Service learning: a new approach to nurturing children’s emotional intelligence
How can we facilitate children’s learning and personal developing through community services?

We have been hearing the term ‘service learning’ more and more in the past few years. The term is spreading around the schools here in Paris as well. Over the past several months, I have been fortunate enough to be involved in some of the service learning-related projects and events in a primary school where I worked as a teaching intern, and the experience gave me a glimpse into how they look like and how they benefit the students as well as the community they live in.
What is service learning?
According to Vanderbilt University, service learning, or community engagement pedagogy, are “ones that combine learning goals and community service in ways that can enhance both student growth and the common good.” University of Maryland explains that “Service-learning combines community service with structured opportunities for learning”. As indicated in these definitions, service learning is a two-fold concept where both students’ learning goals and community service are sought to achieve. This is where service learning differentiate itself from other community service initiatives such as volunteering or civic engagement projects. Both are a form of community service but they do not necessarily involve a structured learning connection for the participants. This structured educational connection is what makes community service projects a service learning project.
Benefits of service learning
So why and how is service learning benefitial for students? There are a number of benefits which service learning can bring to students’ learning, personal and career developments.
First of all, service learning can improve students’ learning outcomes. The main reason is that service learning allows students to apply what they have learnt to the real-world issues (Vanderbilt University). In the primary school where I worked, students were involved in a project where they made sandwiches for refugees in Paris every Friday. In this project, children made hundreds of sandwiches every week, and in doing so, they utilised such skills as counting, measuring, maths, cooking and language which they learnt in school. This has been an opportunity for students to apply the skills they learnt in the real world, and in doing so they demonstrated an increased understanding of the content areas.

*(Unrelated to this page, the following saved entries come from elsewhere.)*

(** The loop over the album files in symlink mode, when the link at [p]
    has the target [rel] and every album file with its link at [p] asks
    for that target: the link at [p] is neither removed nor made. *)
Lemma link_rows_spare (utils : Utils) (checks : Checks)
    (self : GoogleAlbumsSync) (p : PurePath) (rel : string)
    (rows : list AlbumFile.t) (st : link_state) (w : World) :
  _preserve_album_links self = true ->
  _use_hardlinks self = false ->
  fs w !! parts p = Some (Symlink rel) ->
  Forall (fun n' => parts (link_file n') = parts p ->
                    relative_filename n' = rel)
    (row_names checks utils self (current_rid st) (album_item st) rows) ->
  frames (spares p) (fun q => q = parts p) w
    (world_of (for_each (link_row utils checks self) rows st w)).
Proof.
  intros Hpreserve Hhard. revert st w.
  induction rows as [|r rows IH]; intros st w Hp Hrows.
  - apply frames_refl.
  - cbn [for_each]. rewrite bind_run. cbn [row_names] in Hrows.
    fold (next_album_item st r) in Hrows.
    assert (frames (spares p) (fun q => q = parts p) w
              (world_of (link_row utils checks self st r w))
            ∧ ∀ st1 w1, link_row utils checks self st r w = Ok st1 w1 ->
                Forall (fun n' => parts (link_file n') = parts p ->
                                  relative_filename n' = rel)
                  (row_names checks utils self (current_rid st1)
                     (album_item st1) rows)) as [Hstep Hnext].
    { destruct (names_of checks utils self (next_album_item st r) r)
        as [n'|] eqn:E.
      - apply Forall_cons in Hrows as [Hn' Hrows]. split.
        + destruct (decide (parts (link_file n') = parts p)) as [Heq|Hne].
          * apply frames_weaken_links.
            apply (link_row_kept utils checks self st r n' w Hpreserve E).
            unfold already_correct. rewrite Hhard, Heq, (Hn' Heq). exact Hp.
          * apply link_row_spares. intros n1 Hn1.
            rewrite E in Hn1. by injection Hn1 as <-.
        + intros st1 w1 Hrow.
          apply link_row_Ok in Hrow as (n1 & l1 & _ & Hitem & Hrid & _).
          by rewrite Hrid, Hitem.
      - split.
        + apply link_row_spares. intros n1 Hn1. congruence.
        + intros st1 w1 Hrow.
          apply link_row_Ok in Hrow as (n1 & l1 & Hn1 & _). congruence. }
    destruct (link_row utils checks self st r w) as [st1 w1|e w1];
      cbn [world_of] in *; [| exact Hstep].
    eapply frames_trans; [exact Hstep |].
    apply IH; [| exact (Hnext st1 w1 eq_refl)].
    destruct Hstep as [_ Hkeep]. by apply Hkeep.
Qed.

(** The first loop of the pruning pass removes nothing at a valid path. *)
Lemma remove_stale_spares (self : GoogleAlbumsSync)
    (valid_links : gset string) (p : PurePath) (removed_count : nat)
    (path : PurePath) :
  str p ∈ valid_links ->
  anchored path = anchored p ->
  respects (spares p) (fun _ => False)
    (remove_stale self valid_links removed_count path).
Proof.
  intros Hp Ha. unfold remove_stale.
  apply respects_bind; [apply respects_ask |]. intros d.
  destruct d; [apply respects_ret |].
  destruct (bool_decide (str path ∉ valid_links)) eqn:Hv;
    [| apply respects_ret].
  apply bool_decide_eq_true in Hv.
  assert (parts path ≠ parts p) as Hne.
  { intros Heq. apply Hv. destruct path, p. cbn in *. by subst. }
  apply respects_try.
  - apply respects_bind; [apply respects_ask |]. intros s.
    apply respects_bind; [apply respects_ask |]. intros e.
    destruct (s || _use_hardlinks self && e); [| apply respects_ret].
    apply respects_bind; [by apply respects_tell |]. intros _.
    apply respects_bind; [| intros; apply respects_ret].
    apply respects_unlink; [by intros | by intros []].
  - intros e h Hh. destruct (is_OSError e); [| discriminate].
    injection Hh as <-.
    apply respects_bind; [by apply respects_tell | intros; apply respects_ret].
Qed.

Lemma remove_empty_spares (p : PurePath) (u : unit) (path : PurePath) :
  respects (spares p) (fun _ => False) (remove_empty u path).
Proof.
  unfold remove_empty.
  apply respects_bind; [apply respects_ask |]. intros d.
  apply respects_bind; [apply respects_ask |]. intros a.
  destruct (d && negb a); [| apply respects_ret].
  apply respects_try.
  - apply respects_bind; [by apply respects_tell |]. intros _.
    apply respects_rmdir; [done | by intros []].
  - intros e h Hh. destruct (is_OSError e); [| discriminate].
    injection Hh as <-. by apply respects_tell.
Qed.

Lemma clean_up_spares (self : GoogleAlbumsSync) (valid_links : gset string)
    (p root_dir : PurePath) :
  str p ∈ valid_links ->
  anchored root_dir = anchored p ->
  respects (spares p) (fun _ => False)
    (_clean_up_stale_links self root_dir valid_links).
Proof.
  intros Hp Ha. unfold _clean_up_stale_links.
  apply (respects_bind_with (spares p) (fun _ => False)
           (Forall (fun q => anchored q = anchored p))).
  { apply respects_ask. }
  { intros w paths w' H. apply glob_Ok in H as (_ & -> & _).
    apply Forall_fmap, Forall_forall. by intros k _. }
  intros paths Hpaths. apply respects_bind.
  { eapply respects_for_each; [exact Hpaths |]. intros n q Hq.
    by apply remove_stale_spares. }
  intros removed_count. apply respects_bind; [apply respects_ask |].
  intros paths'. apply respects_bind; [| intros; apply respects_ret].
  apply (respects_for_each (spares p) (fun _ => False) (fun _ => True)).
  - apply Forall_forall. by intros.
  - intros u q _. apply remove_empty_spares.
Qed.
(** * RuFoundation: role-based access control in the admin layer

    A shallow embedding of the role, override and user administration code
    of [web/admin.py] and [web/forms.py], with the properties the design
    document states about it.

    Python values are modelled as follows: [int] as [Z], [str] as [string],
    a [dict] as a [gmap], a many-to-many relation to [Permission] rows of the
    role content type as a [gset] of codenames, and a related manager whose
    rows may repeat (the overrides of a category) as a [list]. *)

From Stdlib Require Import ZArith String Bool Lia.
From stdpp Require Import base option list gmap sets strings.

Local Open Scope Z_scope.

(** ** The data model ([web.models], as far as the admin code reads it) *)

Module Models.

(** [Role]: the columns and relations [web/admin.py] touches.
    [index] is the manual ordering column (the role's rank). *)
Record Role := mkRole {
  role_id : Z;
  slug : string;
  name : string;
  index : Z;
  is_staff : bool;
  permissions : gset string;
  restrictions : gset string
}.

(** [RolePermissionsOverride]: one row per override, naming its role. *)
Record RolePermissionsOverride := mkOverride {
  ov_role : Z;
  ov_permissions : gset string;
  ov_restrictions : gset string
}.

(** [Category] with its [permissions_override] relation. *)
Record Category := mkCategory {
  cat_name : string;
  is_indexed : bool;
  permissions_override : list RolePermissionsOverride
}.

(** [User]: the stored columns of a user row. *)
Record User := mkUser {
  pk : option Z;
  username : string;
  email : string;
  is_active : bool;
  is_superuser : bool
}.

#[export] Instance Role_eq_dec : EqDecision Role.
Proof. solve_decision. Defined.

#[export] Instance RolePermissionsOverride_eq_dec :
  EqDecision RolePermissionsOverride.
Proof. solve_decision. Defined.

#[export] Instance User_eq_dec : EqDecision User.
Proof. solve_decision. Defined.

(** The two slugs the code writes as the literal
    [['everyone', 'registered']]. *)
Definition default_slugs : list string :=
  ["everyone"%string; "registered"%string].

(** [Role.objects.exclude(slug__in=['everyone', 'registered'])]. *)
Definition exclude_default_roles (Role_objects : list Role) : list Role :=
  filter (λ r, slug r ∉ default_slugs) Role_objects.

(** [RolePermissionsOverride.objects.create(role_id=role_id)]: a new row
    with both relations empty. *)
Definition RolePermissionsOverride_create (role_id : Z)
  : RolePermissionsOverride :=
  {| ov_role := role_id; ov_permissions := ∅; ov_restrictions := ∅ |}.

(** The overrides among [l] that belong to the role with id [r]. *)
Definition overrides_for (r : Z) (l : list RolePermissionsOverride)
  : list RolePermissionsOverride :=
  filter (λ o, ov_role o = r) l.

(** The invariant of the override store, for the overrides [l] of one
    category: no role has two of them. *)
Definition at_most_one_override (l : list RolePermissionsOverride) : Prop :=
  ∀ r, (length (overrides_for r l) ≤ 1)%nat.

End Models.

Export Models.

(** ** The resolution engine *)

Module Permissions.

(** Modelled from the spec: a principal as the engine of section 4.1 sees
    it, the explicitly assigned roles and whether it is authenticated (the
    user model is not among the sources). *)
Record Principal := mkPrincipal {
  assigned_roles : list Role;
  is_authenticated : bool
}.
(** * PIL.ImagePalette: a shallow embedding and its verified properties

    The development follows [src/PIL/ImagePalette.py]: the channel-label
    splitter [split_abbreviations], the [ImagePalette] class with its
    methods ([getdata], [tobytes], [getcolor], [save], [copy]) and the
    module-level factories ([raw], [negative], [wedge], ...).

    Python objects are modelled as follows.
    - [str] is [string]; only ASCII letters are cased (a byte above 127 is
      treated as uncased).
    - [int] is [Z]; a length or an index obtained from [len] is a [nat].
    - the palette buffer is a [buffer]: the element list together with the
      Python type that carries it ([bytes], [bytearray] or [list]), because
      the code tests [isinstance(self.palette, bytes)] and because item
      assignment is checked differently by [bytearray] and [list].
    - the [colors] dict is a [gmap] from tuples of ints to indices.
    - a method is a function from the object's state to an outcome and the
      object's final state: a raised exception does not undo the
      assignments made before it. *)

From Stdlib Require Import ZArith Ascii String DecimalString.
From stdpp Require Import gmap strings list fin_maps.

Local Open Scope Z_scope.

(** ** Python primitives used by the module *)

Module Py.

(** The exceptions the module raises or lets through. *)
Inductive exn : Type :=
| ValueError (msg : string)
| IndexError (msg : string)
| TypeError (msg : string)
| OverflowError (msg : string).

Definition result (A : Type) : Type := (exn + A)%type.

(** [c.islower()] for a one-character ASCII string. *)
Definition char_islower (c : ascii) : bool :=
  let n := nat_of_ascii c in (97 <=? n)%nat && (n <=? 122)%nat.

Definition char_isupper (c : ascii) : bool :=
  let n := nat_of_ascii c in (65 <=? n)%nat && (n <=? 90)%nat.

(** [s.islower()] for an ASCII string: at least one cased character and
    no uppercase one. *)
Definition islower (s : string) : bool :=
  let cs := list_ascii_of_string s in
  existsb char_islower cs && negb (existsb char_isupper cs).

(** [s.split(sep)[0]]: the part of [s] before the first [sep]. *)
Fixpoint split_head (sep : ascii) (s : string) : string :=
  match s with
  | EmptyString => EmptyString
  | String c s' =>
      if Ascii.eqb c sep then EmptyString else String c (split_head sep s')
  end.

(** [s += char]. *)
Definition add_char (s : string) (c : ascii) : string :=
  String.append s (String c EmptyString).

(** ["%d" % n]. *)
Definition fmt_d (n : Z) : string := NilZero.string_of_int (Z.to_int n).

(** [l * n] for a sequence [l]. *)
Definition seq_mul {A : Type} (l : list A) (n : nat) : list A :=
  mjoin (replicate n l).

(** [list(range(n))]. *)
Definition range (n : nat) : list Z := Z.of_nat <$> seq 0 n.

(** Truthiness of an optional sequence ([None] and the empty sequence
    are false). *)
Definition truthy_seq {A : Type} (o : option (list A)) : bool :=
  match o with
  | Some (_ :: _) => true
  | _ => false
  end.

(** Truthiness of an optional string. *)
Definition truthy_str (o : option string) : bool :=
  match o with
  | Some (String _ _) => true
  | _ => false
  end.

End Py.

Import Py.

(** ** [split_abbreviations] *)

(** One iteration of the loop body, on the pair
    [(abbreviations, current_token)]. *)
Definition split_step (st : list string * string) (char : ascii)
  : list string * string :=
  let '(abbreviations, current_token) := st in
  if String.eqb current_token EmptyString then
    (abbreviations, add_char current_token char)
  else if char_islower char then
    (abbreviations, add_char current_token char)
  else
    let abbreviations :=
      if negb (islower current_token) then
        if bool_decide (current_token ∈ abbreviations) then abbreviations
        else abbreviations ++ [current_token]
      else abbreviations in
    (abbreviations, add_char EmptyString char).

Definition split_abbreviations (s : string) : list string :=
  let '(abbreviations, current_token) :=
    foldl split_step ([], EmptyString)
          (list_ascii_of_string (split_head ";" s)) in
  if negb (String.eqb current_token EmptyString) then
    if bool_decide (current_token ∈ abbreviations) then abbreviations
    else abbreviations ++ [current_token]
  else abbreviations.

(** ** The palette object *)

(** An element of [channels]: a label string, or an int when a caller
    hands a list of ints to that parameter. *)
Inductive pyval : Type :=
| PStr (s : string)
| PInt (n : Z).

(** The object bound to [self.palette]. *)
Inductive buffer : Type :=
| PyBytes (data : list Z)
| PyByteArray (data : list Z)
| PyList (data : list Z).

Definition buffer_data (b : buffer) : list Z :=
  match b with
  | PyBytes data | PyByteArray data | PyList data => data
  end.

(** [isinstance(b, bytes)]. *)
Definition is_bytes (b : buffer) : bool :=
  match b with
  | PyBytes _ => true
  | _ => false
  end.

(** [bytearray(b)]. *)
Definition bytearray (b : buffer) : buffer := PyByteArray (buffer_data b).

(** Truthiness of the [palette] argument. *)
Definition truthy_buffer (o : option buffer) : bool :=
  match o with
  | Some b => match buffer_data b with [] => false | _ :: _ => true end
  | None => false
  end.

Definition is_byte (v : Z) : bool := (0 <=? v) && (v <? 256).

(** [b[i] = v]: both mutable sequences check the index, [bytearray]
    also checks the value. *)
Definition buffer_setitem (b : buffer) (i : nat) (v : Z) : result buffer :=
  match b with
  | PyList data =>
      if (i <? length data)%nat then inr (PyList (<[i := v]> data))
      else inl (IndexError "list assignment index out of range")
  | PyByteArray data =>
      if (i <? length data)%nat then
        if is_byte v then inr (PyByteArray (<[i := v]> data))
        else inl (ValueError "byte must be in range(0, 256)")
      else inl (IndexError "bytearray index out of range")
  | PyBytes _ =>
      inl (TypeError "'bytes' object does not support item assignment")
  end.

Record ImagePalette : Type := mkImagePalette {
  mode : string;
  channels : list pyval;
  rawmode : option string;
  palette : buffer;
  colors : gmap (list Z) nat;
  dirty : option Z
}.

Definition set_palette (b : buffer) (self : ImagePalette) : ImagePalette :=
  mkImagePalette (mode self) (channels self) (rawmode self) b
                 (colors self) (dirty self).

Definition set_colors (m : gmap (list Z) nat) (self : ImagePalette)
  : ImagePalette :=
  mkImagePalette (mode self) (channels self) (rawmode self) (palette self)
                 m (dirty self).

Definition set_dirty (d : option Z) (self : ImagePalette) : ImagePalette :=
  mkImagePalette (mode self) (channels self) (rawmode self) (palette self)
                 (colors self) d.
(** * EasyLang: lexer, parser and tree-walking interpreter

    A shallow embedding of [src/interpreter/lexer.ts], [src/interpreter/parser.ts]
    and [src/interpreter/interpreter.ts], with the statements of the language
    description checked against it.

    Layout: the host (JavaScript) operations the three classes call, the token
    and syntax-tree types, the three classes in modules of their names, the
    example programs, and then the lemmas and theorems. *)

From Stdlib Require Import ZArith QArith Qround String Ascii List Bool Lia.
From Stdlib Require Import PrimFloat SpecFloat FloatOps.
From stdpp Require Import base option gmap strings list.

Set Warnings "-register-all".

Local Open Scope string_scope.

(** ** Host operations

    Numbers are IEEE binary64 values, the kernel's primitive floats; text is a
    sequence of 8-bit code units. The functions below follow ECMA-262 for the
    built-ins the source calls. *)
Module JS.

Definition LF : ascii := "010"%char.
Definition CR : ascii := "013"%char.
Definition TAB : ascii := "009"%char.
Definition NUL : ascii := "000"%char.
Definition DQUOTE : ascii := "034"%char.

(** [s] between double quotes *)
Definition quoted (s : string) : string := String DQUOTE s ++ String DQUOTE "".

(** [s.charAt(i)]: the empty string ([None]) past the end. *)
Definition charAt (s : string) (i : nat) : option ascii := String.get i s.

(** [s.substring(a, b)]: both ends clamped to the length, swapped when [a > b]. *)
Definition substring (s : string) (a b : nat) : string :=
  let lo := Nat.min a b in
  let hi := Nat.max a b in
  String.substring lo (hi - lo) s.

(** [s.repeat(n)] *)
Fixpoint repeat (s : string) (n : nat) : string :=
  match n with
  | O => ""
  | S n' => s ++ repeat s n'
  end.

(** *** Decimal text of integers *)

Definition digit_char (d : Z) : ascii := ascii_of_nat (48 + Z.to_nat d).

Fixpoint digits_of_pos (fuel : nat) (n : Z) (acc : string) : string :=
  match fuel with
  | O => acc
  | S fuel' =>
      let acc' := String (digit_char (n mod 10)) acc in
      if (n / 10 =? 0)%Z then acc' else digits_of_pos fuel' (n / 10) acc'
  end.

(** Decimal digits of [n >= 0], most significant first. *)
Definition digits_of_Z (n : Z) : string :=
  digits_of_pos (S (Z.to_nat (Z.log2 n))) n "".

(** [String(n)] for an integer [n]. *)
Definition string_of_Z (n : Z) : string :=
  if (n <? 0)%Z then "-" ++ digits_of_Z (- n) else digits_of_Z n.

Definition string_of_nat (n : nat) : string := string_of_Z (Z.of_nat n).

(** *** Number values *)

Definition float_of_SF (x : spec_float) : float := SF2Prim x.

(** The binary64 value nearest to [m * 2^e] (ties to even). *)
Definition round_dyadic (m e : Z) : float :=
  float_of_SF (binary_normalize prec emax m e false).

(** The binary64 value nearest to [n / d] for [n >= 0], [d > 0]: the quotient
    is taken with 64 bits more than [d] has and a sticky last bit, so that
    the final rounding sees on which side of every halfway point it lies. *)
Definition round_ratio (n d : Z) : float :=
  let p := (Z.log2 d + 66)%Z in
  let q := (Z.shiftl n p / d)%Z in
  let sticky := if (Z.shiftl n p mod d =? 0)%Z then 0%Z else 1%Z in
  round_dyadic (2 * q + sticky) (- p - 1).

(** The Number value of the decimal [m * 10^e], [m >= 0]. Exponents beyond
    the range of binary64 are cut short before any power is computed. *)
Definition round_decimal (m e : Z) : float :=
  if (m =? 0)%Z then zero
  else
    let len := Z.of_nat (String.length (digits_of_Z m)) in
    if (400 <? len + e)%Z then infinity
    else if (len + e <? -400)%Z then zero
    else if (0 <=? e)%Z then round_dyadic (m * 10 ^ e) 0
    else round_ratio m (10 ^ (- e)).

Definition isNaN (x : float) : bool := is_nan x.
Definition isFinite (x : float) : bool := negb (is_nan x) && negb (is_infinity x).

(** The exact rational value of a finite float. *)
Definition Q_of_finite (m : positive) (e : Z) : Q :=
  (inject_Z (Zpos m) * Qpower (2 # 1) e)%Q.
(** [get_free_disk_space], given the lines [df -k] printed for the first
    existing ancestor of the path: the available kilobytes divided by
    [BLOCK_SIZE_MB] (integer division of Python 2). *)
Definition get_free_disk_space (df_stdout : list string) : res Z :=
  match nth_error (last_line_fields df_stdout) DF_COMMAND_AVAILABLE_SPACE_INDEX with
  | None => Raise (BurException UtilsException DefaultExceptionCode
                     [PyStr "IndexError"])
  | Some field =>
      match py_int field with
      | Some free_disk_space => Ok (free_disk_space / BLOCK_SIZE_MB)%Z
      | None => Raise (OtherError "ValueError")
      end
  end.

(** [get_size_on_disk], given the lines [du -sm] printed *)
Definition get_size_on_disk (du_stdout : list string) : res Z :=
  match nth_error (last_line_fields du_stdout) 0 with
  | None => Raise (BurException UtilsException DefaultExceptionCode
                     [PyStr "IndexError"])
  | Some field =>
      match py_int field with
      | Some content_size => Ok content_size
      | None => Raise (OtherError "ValueError")
      end
  end.

(** [check_local_disk_space_for_upload]; the two arguments are what
    [get_free_disk_space(temp_backup_path)] and
    [get_size_on_disk(local_backup_path)] returned or raised. *)
Definition check_local_disk_space_for_upload
  (temp_backup_path : string)
  (free_disk_space : res Z) (size_on_disk : res Z) : res bool :=
  free_disk_space_onsite_mb <- free_disk_space ;;
  bkp_size_mb <- size_on_disk ;;
  if (free_disk_space_onsite_mb <=? bkp_size_mb)%Z
  then Raise (BurException UtilsException NotEnoughFreeDiskSpace
         [PyStr ("Path: " ^^ temp_backup_path ^^ ".");
          PyStr ("Required: " ^^ str_of_Z bkp_size_mb ^^ BLOCK_SIZE_MB_STR ^^ ".");
          PyStr ("Available: " ^^ str_of_Z free_disk_space_onsite_mb
                    ^^ BLOCK_SIZE_MB_STR ^^ ".")])
  else Ok true.

(** whether a result is the disk-space error *)
Definition is_disk_space_error {A} (r : res A) : bool :=
  match r with
  | Raise (BurException UtilsException NotEnoughFreeDiskSpace _) => true
  | _ => false
  end.
(** * PageRank (CS50AI): a shallow embedding of [pagerank.py]

    The Python program is embedded function by function.  Numbers that
    Python computes with [float] are rationals ([Q]) here, so every
    statement below is a statement of exact arithmetic; Python's [int]
    is [Z].  A [dict] is a [gmap] keyed by page names, a [set] of pages
    is a [gset].  A [gmap] lists its keys in an order of its own, where
    Python keeps the order of insertion; no statement below depends on
    which order it is.  Operations that raise in Python return in the
    [result] monad. *)

From Stdlib Require Import QArith Qabs Lqa Lia.
From stdpp Require Import gmap strings list fin_maps sorting pretty.

Local Open Scope Z_scope.

(** ** Exceptions and the error monad *)

Inductive exn : Type :=
  | KeyError
  | IndexError
  | ZeroDivisionError
  | ValueError.

Inductive result (A : Type) : Type :=
  | Ok (a : A)
  | Raise (e : exn).
Arguments Ok {A} a.
Arguments Raise {A} e.

#[global] Instance result_ret : MRet result := λ A a, Ok a.
#[global] Instance result_bind : MBind result := λ A B f m,
  match m with
  | Ok a => f a
  | Raise e => Raise e
  end.

(** ** Python primitives *)

Module Py.

(** [d[k]] on a dict. *)
Definition getitem {V : Type} (d : gmap string V) (k : string) : result V :=
  match d !! k with
  | Some v => Ok v
  | None => Raise KeyError
  end.

(** [a / b], true division. *)
Definition truediv (a b : Q) : result Q :=
  if Qeq_dec b 0 then Raise ZeroDivisionError else Ok (a / b)%Q.

(** [len(d)] on a dict and on a set. *)
Definition len {V : Type} (d : gmap string V) : Z := Z.of_nat (size d).
Definition len_set (s : gset string) : Z := Z.of_nat (size s).

(** The order in which [for k in d] visits the keys of [d]. *)
Definition keys {V : Type} (d : gmap string V) : list string :=
  (map_to_list d).*1.

(** [list(d.values())], in the order of [keys]. *)
Definition values {V : Type} (d : gmap string V) : list V :=
  (map_to_list d).*2.

(** [for x in xs: body], threading the variables the body assigns. *)
Fixpoint for_in {X S : Type} (xs : list X) (body : X → S → result S) (s : S)
  : result S :=
  match xs with
  | [] => Ok s
  | x :: xs' => s' ← body x s; for_in xs' body s'
  end.

(** [sum(xs)]: starts from 0 and adds from the left. *)
Definition sum (xs : list Q) : Q := foldl Qplus 0%Q xs.
(** * Invisible-text detector: a shallow embedding of [invisible_detection-new.py]

    The development follows the Python module top-down:

    - [PyStr]: the [str] methods the module calls ([strip], [lower],
      [isdigit], [split], slicing, ...), on strings of characters below
      U+0100;
    - [PyFloat]: Python's [float] as IEEE binary64 ([PrimFloat]), with the
      conversions the module relies on: [float(str)], [int(float)], [round],
      [repr] and the [.2f] format;
    - [Regex]: a backtracking matcher for the fragment of [re] used by the
      precompiled patterns, and the patterns themselves;
    - [Py]: exceptions, dynamic values, mappings, colours, styles and the
      module's constants;
    - [Colors]: the colour parser, compositing and the contrast ratio;
    - [Dom]: the parsed tree, with the BeautifulSoup accessors the analyzer
      uses;
    - [Analyzer]: the methods of [DOMAnalyzer], one definition per method,
      under the method's name;
    - [Helpers]: the methods the analysis does not call, the patterns of
      the conditional markers and the functions of the processing log;
    - [Reference]: instances of the library parameters, to run examples.

    Conventions.  A Python function that can raise returns [res A], with
    the class of the exception; a bare [try: ... except:] is a [match] on
    that result.  A method that mutates its object returns the new state.
    The C library's [pow], the [webcolors] name table, BeautifulSoup's
    parser and serialiser, and the iteration order of a set are parameters
    of the sections that use them.

    Limits of the embedding, each recalled where it applies:

    - a string is a sequence of characters below U+0100, one [ascii] for
      each: on these [str.strip], [str.split], [str.lower], [str.isdigit],
      [float], [\s] and [\d] are Python's (U+0085 and U+00A0 are white
      space, the superscripts U+00B2, U+00B3 and U+00B9 are digits for
      [isdigit] and not for [int]); a text with a character above U+00FF
      is not represented;
    - a colour has three [int] channels and a [float] alpha, as every colour
      built from markup does; tuples and mappings with components of another
      shape, which only a caller outside the module can pass, are not
      represented;
    - the order in which a run of the interpreter visits the set
      [offset_props] is a parameter, [offset_order], of the classifier and
      of what calls it; [Reference] gives the order of the source text;
    - the replacement text of [re.sub] in [_handle_split_conditionals] is
      inserted literally;
    - the nesting of analyzers built for merged conditional blocks is
      bounded by a [depth], as it is by the interpreter's recursion limit. *)

From Stdlib Require Import ZArith List String Ascii Bool Lia.
From Stdlib Require Import DecimalString.
From Stdlib Require Import Floats.
Import ListNotations.

Set Warnings "-inexact-float,-register-all".

Local Open Scope string_scope.
Local Open Scope Z_scope.

(* ================================================================== *)
(** * Python [str] methods *)
(* ================================================================== *)

Module PyStr.

Definition code (c : ascii) : Z := Z.of_nat (nat_of_ascii c).

(** [str.isspace] on one character, which [str.strip], [str.split] and
    the class [\s] of [re] follow: tab, LF, VT, FF, CR, the four separators
    0x1c-0x1f, the space, the next-line character U+0085 and the no-break
    space U+00A0. *)
Definition is_space (c : ascii) : bool :=
  let n := code c in
  ((9 <=? n) && (n <=? 13)) || ((28 <=? n) && (n <=? 31)) || (n =? 32)
  || (n =? 133) || (n =? 160).

(** A decimal digit: the class [\d] of [re], and the digits [int] and
    [float] read. *)
Definition is_digit (c : ascii) : bool :=
  let n := code c in (48 <=? n) && (n <=? 57).

(** [str.isdigit] on one character: a decimal digit or one of the
    superscripts U+00B2, U+00B3 and U+00B9. *)
Definition isdigit_char (c : ascii) : bool :=
  let n := code c in
  is_digit c || (n =? 178) || (n =? 179) || (n =? 185).

Definition is_upper (c : ascii) : bool :=
  let n := code c in (65 <=? n) && (n <=? 90).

Second, service learning can enhance children’s personal development. While engaging in several service learning projects, our students showed an increased level of compassion and awareness to real-life problems, and some of them even initiated their own smaller-scale projects. One example is the “Fruits for Paris” project, where one student from Grade 3 called to the whole school and asked students to bring fruits to donate to the refugees. This student did a research beforehand about what kinds of fruits would be appreciated by the refugees, and asked the students to bruing specific fruits. In this process, this student obviously utilised her skills learnt in school such as ICT skills, interviewing skills and research skills, but she also leveraged her ‘soft skills’, such as problem-analysis and solving skills, critical thinking skills, communication skills and collaboration skills in order to bring the project into full fruition.

The third connection is career development. Several research attest that service learning can enhance students’ career planning and aspirations. Service learning may enable students to make connections with professionals and adults in the community, and cultivate their personal efficacy and leadership skills that can lead to greater career prospects (Vanderbilt University). In our primary school, several groups of students initiated projects where they developed promotional materials to advocate the culture of service learning throughout the school. One of them created a news broadcast and reported several student-led service learning projects. Four girls from Grade 5 were involved in this project and all of them did a very good job as student news reporters. Others launched a podcast containing interviews with student service learning practitioners, storytelling about refugees and a ‘theme song’ about service learning. Throughout the project, the students acted as radio personalities, storyteller, singers or composer and they collaborated very well to make one podcast programme. Other students became news writers, bloggers, video editors and geography researchers, and they all produced different digital media to promote the culture of service learning throughout the school community. Along the way, children had opportunities to enhance their academic skills and leadership, and got insights into different kinds of vocations and careers.

Transversal skills, or types of skill such as emotional maturity, social skills, global citizenship and service to others, are considered to be key skills for children’s holistic growth in the 21st century. Service learning can be an effective pedagogical tool to foster children’s transversal skills to grow into a socially responsible adult. The implication of all this is that we should endeavour to promote the culture of service learning in our own school as well as in community.